SGA discusses ways to support students during COVID-19

By ROMY KOO | January 30, 2021



SGA members voiced the need to improve disability accommodations and expand communal spaces.

The Student Government Association (SGA) held its first meeting of the semester on Jan. 26 to decide on discussion topics for its dinner with University President Ronald J. Daniels and upcoming talk with the Board of Trustees Student Life Committee.

Many SGA members proposed discussing expanded academic support services to combat the difficulties of remote learning during their dinner with Daniels. They also agreed that the University should ensure that accommodations, such as recorded lectures and longer time frames for assignments, are sustained in an effort to maintain course standardization.

Freshman Class Senator Harvey McGuinness suggested expanding Student Disability Services by encouraging effective communication between students and professors. According to him, it is important for professors to be able to acknowledge and implement accommodations at any point in the semester.

“There also needs to be a wider discussion on some of the training used for professors. Not just implementing the accommodations but acknowledging the reasons behind it. When I was taking some courses where I had to have my accommodations implemented, some professors had no idea why, and others thought it was a burden. That culturally needs to be adjusted,” he said.

SGA members also expressed concerns about students’ mental health. In their discussion, members explained that mental distress is more likely for isolated students studying at home, yet they might be unaware of the available mental health resources.

Besides disability accommodations and support, Freshman Class Senator Raj Bhatt talked about the importance of students being able to interact with their peers.

“I really want to have some virtual engagement.
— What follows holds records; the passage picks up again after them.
(** * The authenticated request layer of [frontend/lib/apiClient.js]

    A shallow embedding of the [ApiClient] class: its token store
    ([setToken], [setRefreshToken], [clearToken]), the request executor
    ([request], lines 82-162), the refresh coordination
    ([subscribeTokenRefresh], [onTokenRefreshed], [attemptTokenRefresh])
    and [login].

    The client runs on one JavaScript event loop.  An [async] method runs
    without interruption from one [await] on the network to the next, so
    the embedding cuts every method at its network awaits: the piece that
    runs up to the await is a function on the state, the piece that runs
    when the awaited promise settles is another, and an interleaving of
    calls is a list of such events.

    Two awaits that follow each other on one response, [await fetch(..)]
    and then [await response.json()] or [await response.text()], are one
    event, the arrival of the response with its body: between the two the
    method touches no field of the client, and what it decides on the
    status alone (the 401 branch of line 111, the [ok] test of line 68)
    does not look at the body.  The await of line 115, on the promise of
    [attemptTokenRefresh], is an await of its own: the refresh running to
    its end and [request] resuming after it are two events, and other
    events may fall between them.  [console.error] is left out. *)

From stdpp Require Import gmap strings list fin_maps pretty.

Open Scope string_scope.
Open Scope list_scope.

#[local] Set Warnings "-register-all".

(** ** JavaScript values *)

(** A JSON value as [JSON.parse] returns it.  A number is carried by the
    text [String(n)] gives for it, which is all the client ever looks at
    (its truthiness and its rendering); zero renders as ["0"].  An object
    is the list of its own properties. *)
Inductive json : Type :=
  | JNull
  | JBool (b : bool)
  | JNum (shown : string)
  | JStr (s : string)
  | JArr (items : list json)
  | JObj (fields : list (string * json)).

(** A value that may also be [undefined] (the [None] here). *)
Abbreviation value := (option json).

Definition undefined : value := None.
Definition null : value := Some JNull.

(** The built-ins of the runtime the client calls and does not define. *)
Class Runtime := {
  JSON_parse : string -> option json;   (* [None]: throws SyntaxError *)
  JSON_stringify : json -> string
}.

(** ToBoolean. *)
Definition truthy_json (j : json) : bool :=
  match j with
  | JNull => false
  | JBool b => b
  | JNum shown => negb (String.eqb shown "0")
  | JStr s => negb (String.eqb s "")
  | JArr _ | JObj _ => true
  end.

Definition truthy (v : value) : bool :=
  match v with
  | None => false
  | Some j => truthy_json j
  end.

Fixpoint join_comma (l : list string) : string :=
  match l with
  | [] => ""
  | [s] => s
  | s :: rest => s +:+ "," +:+ join_comma rest
  end.

Fixpoint has_key (k : string) (fields : list (string * json)) : bool :=
  match fields with
  | [] => false
  | (k', _) :: rest => String.eqb k k' || has_key k rest
  end.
I remember doing this a lot in high school when the pandemic hit, whether this could be Kahoots, game shows or just a lot of admin-sponsored, University-run activities,” he said. “Everyone can meet up. It’s something that can help bring the campus together.”
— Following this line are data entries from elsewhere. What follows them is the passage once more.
(** *** What the delimited-text file reads as *)




(** ** The claims *)

(** C1.  Zero rows must end in the no-data error and leave no file that
    passes for the export, for every format.  Evaluated on the spreadsheet
    format with an extraction that yields no batch: [load] fails, but not
    with the no-data error; the file that the writer opened stays at the
    derived path, which [filename] keeps; the reporting step finds it there
    and mails it as the export. *)
Theorem xlsx_empty_run_leaves_file :
  let path := "exports/export_01.01.2025_00-00-00.xlsx" in
  let name := "export_01.01.2025_00-00-00.xlsx" in
  let loaded := ETLBase.load xlsx_empty_job (Chunks [] None) None (fresh mail_env) in
  let ran := ETLBase.run xlsx_empty_job (fresh mail_env) in
  total_rows [] = 0
  /\ loaded.1 = Raise NoVisibleSheet
  /\ loaded.1 <> Raise NoDataToSave
  /\ ran.1 = Raise NoVisibleSheet
  /\ filename ran.2 = Some path
  /\ fs ran.2 !! path = Some []
  /\ In (SmtpSend (ExportOf name) (EtlDone name) (Some path)) (trace ran.2).
Proof.
  vm_compute. repeat split; try reflexivity; [discriminate|].
  repeat first [left; reflexivity | right].
Qed.




(** The guard of the spreadsheet strategy.  A compression value makes
    [save] raise the configuration error exactly when its normal form is
    neither [None] nor "infer"; the error comes before anything is created
    or written, the state being left as it was.  With any other value no
    configuration error is raised: [save] opens its writer on the
    destination, and returns the number of rows if some batch is non-empty;
    if none is, it raises the error of the writer. *)
Lemma xlsx_compression_gate cb p comp chunks s :
  passive_cb cb ->
  let refused :=
    normalize_compression comp <> None /\ normalize_compression comp <> Some "infer" in
  let out := ExcelSaver.save (Chunks chunks None) p comp cb s in
  (out.1 = Raise ExcelCompression <-> refused)
  /\ (refused -> out = (Raise ExcelCompression, s))
  /\ (~ refused ->
      is_Some (fs out.2 !! p)
      /\ out.1 = match nonempty chunks with
                 | [] => Raise NoVisibleSheet
                 | _ => Ok (total_rows chunks)
                 end).
Proof.
  intros Hcb refused out. subst refused out.
  rewrite <- xlsx_refused_spec.
  destruct (xlsx_allows comp) eqn:Hx.
  - destruct (xlsx_save_spec cb p comp _ chunks _ _ _ s Hcb (iterates_chunks chunks None) Hx)
      as (s' & E & _ & _ & Hf).
    rewrite E. cbn [fst snd outcome]. split; [|split; [done|]].
    + split; [|done]. by destruct (nonempty chunks).
    + intros _. split; [|done].
      rewrite Hf. destruct (nonempty chunks); rewrite lookup_insert_eq; by eexists.
  - rewrite xlsx_save_refused by done. cbn [fst snd]. split; [done|split; done].
Qed.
SGA members also examined the lack of communal spaces on campus during the pandemic. Many supported expanding the spaces where students can engage with each other under the University’s guidelines.
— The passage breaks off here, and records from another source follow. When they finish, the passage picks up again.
(** What the loop of [main] keeps true of the player: full health, no
    game over, the eye at height 2, the pitch within its clamp, and the
    mouse captured exactly while a session runs. *)
Definition steady (l : Loop) : Prop :=
  Game.player_health (game l) = 100%Z
  /\ Game.state (game l) <> GAME_OVER
  /\ Vector3.y (Camera.position (Game.camera (game l))) = 2
  /\ -89 <= Camera.pitch (Game.camera (game l)) <= 89
  /\ (mouse_locked l = true <-> Game.state (game l) = PLAYING).


(** A spark of an explosion at [p] as [create_explosion] makes it, and
    the ranges of what it draws for it. *)
Definition spark (p : Vector3.t) (q : Particle.t) : Prop :=
  Particle.position q = p
  /\ Particle.alive q = true
  /\ Particle.lifetime q = Particle.max_lifetime q
  /\ In (Particle.color q) Game.explosion_colors.

Definition spark_ranges (q : Particle.t) : Prop :=
  3 / 10 <= Particle.lifetime q <= 7 / 10
  /\ -3 <= Vector3.x (Particle.velocity q) <= 3
  /\ 0 <= Vector3.y (Particle.velocity q) <= 3
  /\ -3 <= Vector3.z (Particle.velocity q) <= 3.

(** The number of enemies alive. *)
Definition alive_count (es : list Enemy.t) : nat :=
  List.length (filter Enemy.alive es).

(** The books of a shot, from [g] to [g']: with [k] the kills counted, no
    enemy left the list, [k] fewer are alive, and 15 sparks and one line
    of the kill feed were added for each. *)
Definition tally (g g' : Game.t) : Prop :=
  (Game.kills g <= Game.kills g')%Z
  /\ List.length (Game.enemies g') = List.length (Game.enemies g)
  /\ (alive_count (Game.enemies g') + Z.to_nat (Game.kills g' - Game.kills g))%nat
     = alive_count (Game.enemies g)
  /\ List.length (Game.particles g')
     = (List.length (Game.particles g) + 15 * Z.to_nat (Game.kills g' - Game.kills g))%nat
  /\ List.length (Game.kill_feed g')
     = (List.length (Game.kill_feed g) + Z.to_nat (Game.kills g' - Game.kills g))%nat.

(** An enemy as its constructor makes it at height 1. *)
Definition grounded (e : Enemy.t) : Prop :=
  exists x z ty, e = Enemy.new (Vector3.mk x 1 z) ty.

(** An enemy in good order: it stands at height 1, has the stats of its
    kind as the constructor sets them, no more health than its maximum,
    and is alive exactly while its health is positive. *)
Definition kind_stats (e : Enemy.t) : Prop :=
  let k := Enemy.new (Enemy.position e) (Enemy.enemy_type e) in
  Enemy.max_health e = Enemy.max_health k
  /\ Enemy.speed e = Enemy.speed k
  /\ Enemy.size e = Enemy.size k
  /\ Enemy.color e = Enemy.color k
  /\ Enemy.score e = Enemy.score k.

Definition sound (e : Enemy.t) : Prop :=
  Vector3.y (Enemy.position e) = 1
  /\ kind_stats e
  /\ (Enemy.health e <= Enemy.max_health e)%Z
  /\ (Enemy.alive e = true <-> (0 < Enemy.health e)%Z).

(** The arena in good order: every enemy is, the score is within 5 and 15
    points a kill, and in target practice every enemy is a normal one and
    the score is 10 points a kill. *)
Definition arena_of (es : list Enemy.t) (score kills : Z) (mode : option Mode) : Prop :=
  Forall sound es
  /\ (5 * kills <= score <= 15 * kills)%Z
  /\ (mode = Some Target ->
      Forall (fun e => Enemy.enemy_type e = Normal) es /\ score = (10 * kills)%Z).

Definition arena (g : Game.t) : Prop :=
  arena_of (Game.enemies g) (Game.score g) (Game.kills g) (Game.game_mode g).

(** Weapon [k] is the selected one and holds [x] rounds in its magazine
    and [y] in reserve. *)
Definition holds_stock (k : WeaponKind) (x y : Z) (g : Game.t) : Prop :=
  Game.current_weapon g = k
  /\ ammo (lookup (Game.weapons g) k) = x
  /\ reserve (lookup (Game.weapons g) k) = y.

(** The magazine of weapon [k] after a reload from [a] rounds with [r] in
    reserve. *)
Definition refilled (k : WeaponKind) (a r : Z) : Z :=
  Z.min (max_ammo (WEAPONS k)) (a + r).

(** The reload of weapon [k], from [a] rounds and [r] in reserve, is under
    way and ends within [dt], or it is over. *)
Definition reload_pending (k : WeaponKind) (a r : Z) (dt : R) (g : Game.t) : Prop :=
  holds_stock k a r g /\ 0 < reloading (lookup (Game.weapons g) k) <= dt.

Definition reload_over (k : WeaponKind) (a r : Z) (g : Game.t) : Prop :=
  holds_stock k (refilled k a r) (a + r - refilled k a r) g
  /\ reloading (lookup (Game.weapons g) k) = 0.

(** A session of target practice in which the reload of the pistol, with
    5 rounds left, has 1.5 seconds to go. *)
Definition reloading_game : Game.t :=
  Game.set_weapon Pistol (mkData 5 36 0 (15 / 10)) practice_game.

(** Two enemies at the same place in front of the fresh camera. *)
Definition twins : Game.t := Game.set_enemies [enemy_ahead; enemy_ahead] Game.init.

(** The distance on the ground, heights left out, from [b] to [a]. *)
Definition ground_distance (a b : Vector3.t) : R :=
  Vector3.length (Vector3.mk (Vector3.x (Vector3.sub a b)) 0
                             (Vector3.z (Vector3.sub a b))).

(** An enemy on its way to a target 4 away on the ground. *)
Definition marching : Enemy.t :=
  Enemy.set_timer 0 (Some (Vector3.mk 0 1 (-1))) enemy_ahead.

(** A spark flying up and sideways, with half a second to live. *)
Definition rising_spark : Particle.t :=
  Particle.new eye (Vector3.mk 1 3 0) (1, 0, 0) (1 / 2).

(** The particle after [n] updates of [dt]. *)
Fixpoint flown (n : nat) (dt : R) (p : Particle.t) : Particle.t :=
  match n with
  | O => p
  | S m => Particle.update dt (flown m dt p)
  end.

(** In a running game weapon [k] is selected, holds [a] rounds and [r] in
    reserve, has [t] on its reload timer, and no other weapon is
    reloading. *)
Definition reloading_alone (k : WeaponKind) (a r : Z) (t : R) (g : Game.t) : Prop :=
  Game.state g = PLAYING
  /\ holds_stock k a r g
  /\ reloading (lookup (Game.weapons g) k) = t
  /\ forall j, j <> k -> ~ reloading (lookup (Game.weapons g) j) > 0.

(** A session of target practice with 5 rounds left in the pistol. *)
Definition half_loaded_game : Game.t :=
  Game.set_weapon Pistol (mkData 5 36 0 0) practice_game.

(** The arena is stocked: the size of the next wave is at least 5 and,
    out of the menu, a mode is set and the list of enemies is not empty. *)
Definition stocked (g : Game.t) : Prop :=
  (5 <= Game.enemies_per_wave g)%Z
  /\ (Game.state g <> MENU ->
      Game.game_mode g <> None /\ Game.enemies g <> []).

(** * Properties *)

(** ** Vectors: [normalize] never divides by zero *)

Lemma sum_squares_nonneg (a b c : R) : 0 <= a ^ 2 + b ^ 2 + c ^ 2.
Proof. nra. Qed.

Lemma length_square (v : Vector3.t) :
  Vector3.length v * Vector3.length v
  = Vector3.x v ^ 2 + Vector3.y v ^ 2 + Vector3.z v ^ 2.
Proof. unfold Vector3.length. apply sqrt_sqrt, sum_squares_nonneg. Qed.


Lemma py_div_nonzero (a b : R) : b <> 0 -> py_div a b = Some (a / b).
Proof. intro Hb. unfold py_div. destruct (Req_dec_T b 0); [contradiction | reflexivity]. Qed.

Lemma normalize_some (v : Vector3.t) : Vector3.normalize v = Some (unit_of v).
Proof.
  unfold Vector3.normalize, unit_of.
  destruct (Rgt_dec (Vector3.length v) 0) as [Hpos | Hnot]; [ | reflexivity].
  assert (Hne : Vector3.length v <> 0) by lra.
  rewrite !(py_div_nonzero _ _ Hne). reflexivity.
Qed.

Lemma normalize_unit (v : Vector3.t) :
  Vector3.length v = 1 -> Vector3.normalize v = Some v.
Proof.
  intro H1. rewrite normalize_some. unfold unit_of. rewrite H1.
  destruct (Rgt_dec 1 0) as [_ | Hn]; [ | lra].
  destruct v as [a b c]; simpl. f_equal. f_equal; field.
Qed.

Lemma get_forward_some (c : Camera.t) : exists f, Camera.get_forward c = Some f.
Proof. unfold Camera.get_forward. rewrite normalize_some. eauto. Qed.

Lemma get_right_some (c : Camera.t) : exists r, Camera.get_right c = Some r.
Proof.
  unfold Camera.get_right. destruct (get_forward_some c) as [f ->].
  rewrite normalize_some. eauto.
Qed.

(** ** Computations in [M]: results and what they do to the oracle *)

Lemma spawned_refl (s : Env) : spawned 0 s s.
Proof. unfold spawned. auto with arith. Qed.

Lemma spawned_trans (n m : nat) (s1 s2 s3 : Env) :
  spawned n s1 s2 -> spawned m s2 s3 -> spawned (n + m) s1 s3.
Proof.
  unfold spawned. intros (Hf & Hp & Hw) (Hf' & Hp' & Hw').
  repeat split; try congruence. lia.
Qed.

Lemma returns_ret {A : Type} (a : A) (Q : Env -> A -> Env -> Prop) :
  (forall s, Q s a s) -> returns (ret a) Q.
Proof. intros H s. exists a, s. split; [reflexivity | apply H]. Qed.

Lemma returns_bind {A B : Type} (m : M A) (k : A -> M B)
      (P : Env -> A -> Env -> Prop) (Q : Env -> B -> Env -> Prop) :
  returns m P ->
  (forall s a s1, P s a s1 ->
     exists b s2, k a s1 = Some (b, s2) /\ Q s b s2) ->
  returns (bind m k) Q.
Proof.
  intros Hm Hk s. destruct (Hm s) as (a & s1 & Hrun & HP).
  destruct (Hk s a s1 HP) as (b & s2 & Hrun' & HQ).
  exists b, s2. split; [ | exact HQ]. unfold bind. rewrite Hrun. exact Hrun'.
Qed.

Lemma returns_weaken {A : Type} (m : M A) (P Q : Env -> A -> Env -> Prop) :
  returns m P -> (forall s a s', P s a s' -> Q s a s') -> returns m Q.
Proof.
  intros Hm HPQ s. destruct (Hm s) as (a & s' & Hrun & HP). eauto.
Qed.

(** A [for] loop of [n] turns: [I k a b] relates the start [a] to the
    value [b] after [k] turns. *)
Lemma returns_repeatM {A : Type} (body : A -> M A) (I : nat -> A -> A -> Prop) (a : A) :
  I 0%nat a a ->
  (forall k b, I k a b ->
     returns (body b) (fun s c s' => I (S k) a c /\ spawned 0 s s')) ->
  forall n, returns (repeatM n body a) (fun s b s' => I n a b /\ spawned 0 s s').
Proof.
  intros Hrefl Hbody n.
  enough (H : forall k b, I k a b ->
                returns (repeatM n body b)
                        (fun s c s' => I (k + n)%nat a c /\ spawned 0 s s'))
    by (apply (H 0%nat a Hrefl)).
  induction n as [ | n IH]; intros k b Hab; simpl.
  - apply returns_ret. intro s. rewrite Nat.add_0_r.
    split; [exact Hab | apply spawned_refl].
  - eapply returns_bind; [apply (Hbody k b Hab) | ].
    intros s c s1 [Hac Hs1].
    destruct (IH (S k) c Hac s1) as (e & s2 & Hrun & Hae & Hs2).
    exists e, s2. split; [exact Hrun | split].
    + replace (k + S n)%nat with (S k + n)%nat by lia. exact Hae.
    + apply (spawned_trans 0 0 s s1 s2); assumption.
Qed.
Junior Class Senator Megan Chien recommended providing additional seating outdoors. 

“I really feel bad for [freshmen] because they lost a year of high school, and they’re currently losing their freshman year of college,” she said. “Somehow we can find a middle ground, like letting them have small areas to gather — for example, putting out the colorful chairs in the quads as it gets warmer, so at least they have an outlet to look forward to, rather than there being nothing except testing.”

Senior Class Senator JJ Tie also mentioned the need to create more opportunities for students who decided to learn remotely for the spring semester.

“It is important to remember that a lot of students decided to stay home, and Hopkins should provide a platform where students can build a community even in a virtual environment,“ she said.

Some members voiced their concerns about rebuilding a vibrant community after the pandemic, including expanding the Blue Jay Shuttle range so students can explore more of Baltimore together. Members also talked about recent difficulties with connecting with alumni due to the pandemic, emphasizing the need to expand OneHop, a platform for building professional connections between Hopkins students and alumni.

SGA also discussed its upcoming talk with the Board of Trustees Student Life Committee.

Executive President Sam Mollin suggested talking about students’ financial experiences under COVID-19. He recalled previous students testifying that Student Financial Services had been unsatisfactory in communication and meeting students’ needs when they returned to campus. 

Mollin also mentioned his plans to discuss adjusting tuition for students who will not be taking advantage of on-campus services.

“It might not happen this semester, but in the future, if you’re not going to be on campus, then you should be able to opt out of paying for on-campus services. If you’re not going to be in Baltimore benefiting from the tents or testing or any of that, it doesn’t make sense to be included in the tuition cost,” he said.